A current project underway at the company focuses on creating some very large machines to carry out deep-sea oil-well workovers. "Once you've drilled a well, whether it's ocean- or land-based," explains Schilling, "the nature of the well alters as it ages. The shape of the reservoir is constantly changing. To make the well as productive as possible, it's necessary to go back down into the well bore to make adjustments. In a seawater well, it's important to have remote-control techniques for doing all of these procedures."
The ocean floor isn't the only environment Schilling Robotics is targeting, however. The company has designed remote-controlled devices for use at NASA facilities for training purposes. It has also designed and manufactured devices for use in the nuclear power industry, which has a strong safety need for light but durable remotely controlled devices to handle plant maintenance and other chores.
Exoskeletons for HumansAnother future project will be the very opposite of remote as far as humans are concerned, yet Schilling's expertise in hydraulics and integrated packaging makes it a good fit. Schilling Robotics is studying design improvements needed for the next iteration of the BLEEX exoskeleton. The first generation of the device, known as the Berkeley Lower Extremity Exoskeleton, was a concept proof carried out by a team led by Dr. Homayoon Kazerooni, director of University of California Berkeley's Robotics and Human Engineering Laboratory.
The BLEEX consists of a backpack-like frame and mechanical braces connected to a user's feet, legs and hips (figure 2). A person fitted with a BLEEX exoskeleton would be able to carry a load of 70lb or heavier that would feel as though it weighed only 5lb. The uses for such a device in emergency rescue operations are obvious.

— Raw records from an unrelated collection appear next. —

Lemma try_substitute_logged admission model connection leg attempt s :
  substitute_model model connection ->
  exists new, log_of (try_substitute sha256_hex generate admission model connection leg attempt s).2.1 = log_of s.1 ++ new /\
    (new = [] \/ exists m answer, new = [(m, answer)] /\ carries admission model m /\
       mf_attempt_id m = generate (bk_drawn s.1) /\
       (forall e, (try_substitute sha256_hex generate admission model connection leg attempt s).1 = Err e ->
                  definitive e = true -> denied answer = true)).
Proof.
  intros Hmodel. unfold try_substitute.
  pose proof (mint_same admission model connection leg s.1) as Hsame.
  pose proof (narrow_substitute admission model connection leg s.1 Hmodel) as Hnarrow.
  destruct (mint_substitute _ _ admission model connection leg s.1) as [[m displaced] b] eqn:Hm. cbn in Hsame, Hnarrow.
  destruct (complete_send_logged m connection (Some attempt) (b, s.2)) as (new & Hlog & Hnew).
  destruct (complete_send m connection (Some attempt) (b, s.2)) as [answer s'] eqn:Hsend. cbn in Hlog, Hnew.
  unfold mint_substitute in Hm. cbn in Hm. assert (Hb : log_of b = log_of s.1) by by simplify_eq/=.
  rewrite Hb in Hlog. exists new. split.
  - by destruct answer; cbn; [|unfold restore_epoch; destruct displaced].
  - destruct Hnew as [->|(answer' & -> & Hdenied)]; [by left|]. right. rewrite Hnarrow.
    exists m, answer'. split_and!; [done| |by simplify_eq/=|].
    + split; [done|]. by simplify_eq/=.
    + intros e He. apply Hdenied. by destruct answer; simplify_eq/=.
Qed.
End Log.

(** * The walk of a chain, and the ways a dispatch can go *)

Section Dispatch.
Context {P L : Type} `{Provider P} `{Ledger L}.
Variable os : TargetOs.
Variable sha256_hex : string -> string.
Variable generate : nat -> string.
Implicit Types (b : Broker P) (l : L) (s : Broker P * L).

(** The substitute for an entry of a chain. *)
Definition try_entry (admission : AdmissionRecord) (attempt : string) (entry : FixedModel) s :=
  try_substitute sha256_hex generate admission (Fixed entry) (fm_connection entry) "fallback" attempt s.

Inductive walked (admission : AdmissionRecord) (attempt : string) :
    list FixedModel -> Broker P * L -> result ProviderReply ModelError -> Broker P * L -> Prop :=
  | WalkedOut s e : walked admission attempt [] s (Err e) s
  | Skipped entry chain s r s' :
      walked admission attempt chain s r s' -> walked admission attempt (entry :: chain) s r s'
  | SteppedPast entry chain s failure s1 r s' :
      candidate_rejection os (ad_purpose admission) (fm_connection entry) s.1 = None ->
      try_entry admission attempt entry s = (Err failure, s1) -> definitive failure = true ->
      walked admission attempt chain s1 r s' -> walked admission attempt (entry :: chain) s r s'
  | Stopped entry chain s failure s1 e :
      candidate_rejection os (ad_purpose admission) (fm_connection entry) s.1 = None ->
      try_entry admission attempt entry s = (Err failure, s1) -> definitive failure = false ->
      walked admission attempt (entry :: chain) s (Err e) s1
  | Taken entry chain s reply s1 :
      candidate_rejection os (ad_purpose admission) (fm_connection entry) s.1 = None ->
      try_entry admission attempt entry s = (Ok reply, s1) ->
      walked admission attempt (entry :: chain) s (Ok reply) (on_admissions (delete attempt) s1.1, s1.2).

Lemma walk_chain_walked admission attempt source chain rejected attempted s :
  let r := walk_chain os sha256_hex generate admission attempt source chain rejected attempted s in
  walked admission attempt chain s r.1 r.2.
Proof.
  revert rejected attempted s. induction chain as [|entry chain IH]; intros rejected attempted s; [apply WalkedOut|].
  cbn [walk_chain]. cbn zeta in IH |- *.
  destruct (existsb _ _); [apply Skipped, IH|].
  destruct (candidate_rejection _ _ _ _) eqn:Hrej; [apply Skipped, IH|].
  destruct (try_entry admission attempt entry s) as [answer s1] eqn:Htry. pose proof Htry as Htry'.
  unfold try_entry, try_substitute in Htry. destruct entry as [connection model_id]. cbn [fm_connection fm_model_id] in *.
  destruct (mint_substitute _ _ _ _ _ _ _) as [[m displaced] b].
  destruct (complete_send _ _ _ _) as [[reply|[e|e]] [b' l']]; simplify_eq/=.
  - by eapply (Taken _ _ (mkFixed connection model_id) _ _ _ _ Hrej Htry').
  - destruct (provider_outcome_unknown e) eqn:He.
    + eapply Stopped; [exact Hrej|exact Htry'|]. cbn. by rewrite He.
    + eapply SteppedPast; [exact Hrej|exact Htry'| |apply IH]. cbn. by rewrite He.
  - by eapply Stopped.
Qed.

Figure 2. The design for the next generation of the BLEEX Exoskeleton calls for a thigh assembly that will be part hydraulics, part structure and part electronics to give the wearer a more natural motion for stooping and bending. The exoskeleton allows users to bear heavy weights with ease—for example, making a 70lb load feel like 5lb.
Although the project is on hold for now, Schilling has already completed some design work in SolidWorks to address a number of areas. "We're working on improving the desired range of motion for the knees and hips," says Schilling. "We're also developing a very compact hydraulic actuator to be integrated into the thigh assembly that, within structural elements of the thigh, will contain hydraulic panels and bonding of titanium. It'll be a hybrid device that's part structure, part electronics, part manifold and so on."
Taking Remote Designs Where They're NeededConsidering the desire by the United States government to eliminate some of its dependence on foreign oil, you can be sure that Schilling Robotics will continue to work with this industry to design and develop devices for remote exploration and production in deeper oceanic climates. But when the company looks to the future, says Schilling, it's with a completely open mind.
"We want to help build a community of engineers who have knowledge and expertise in working with remote locations," he says. "We're looking at developing broad general applications of a variety of remote system engine modules. We see a growing need for remote control and we want to do whatever we can to encourage and promote the whole idea, whether it's drilling for oil at the bottom of the ocean or taking scientific measurements from thermal vents in the sea floor. Hardware and software modules can be used for that kind of work to help push its capabilities forward."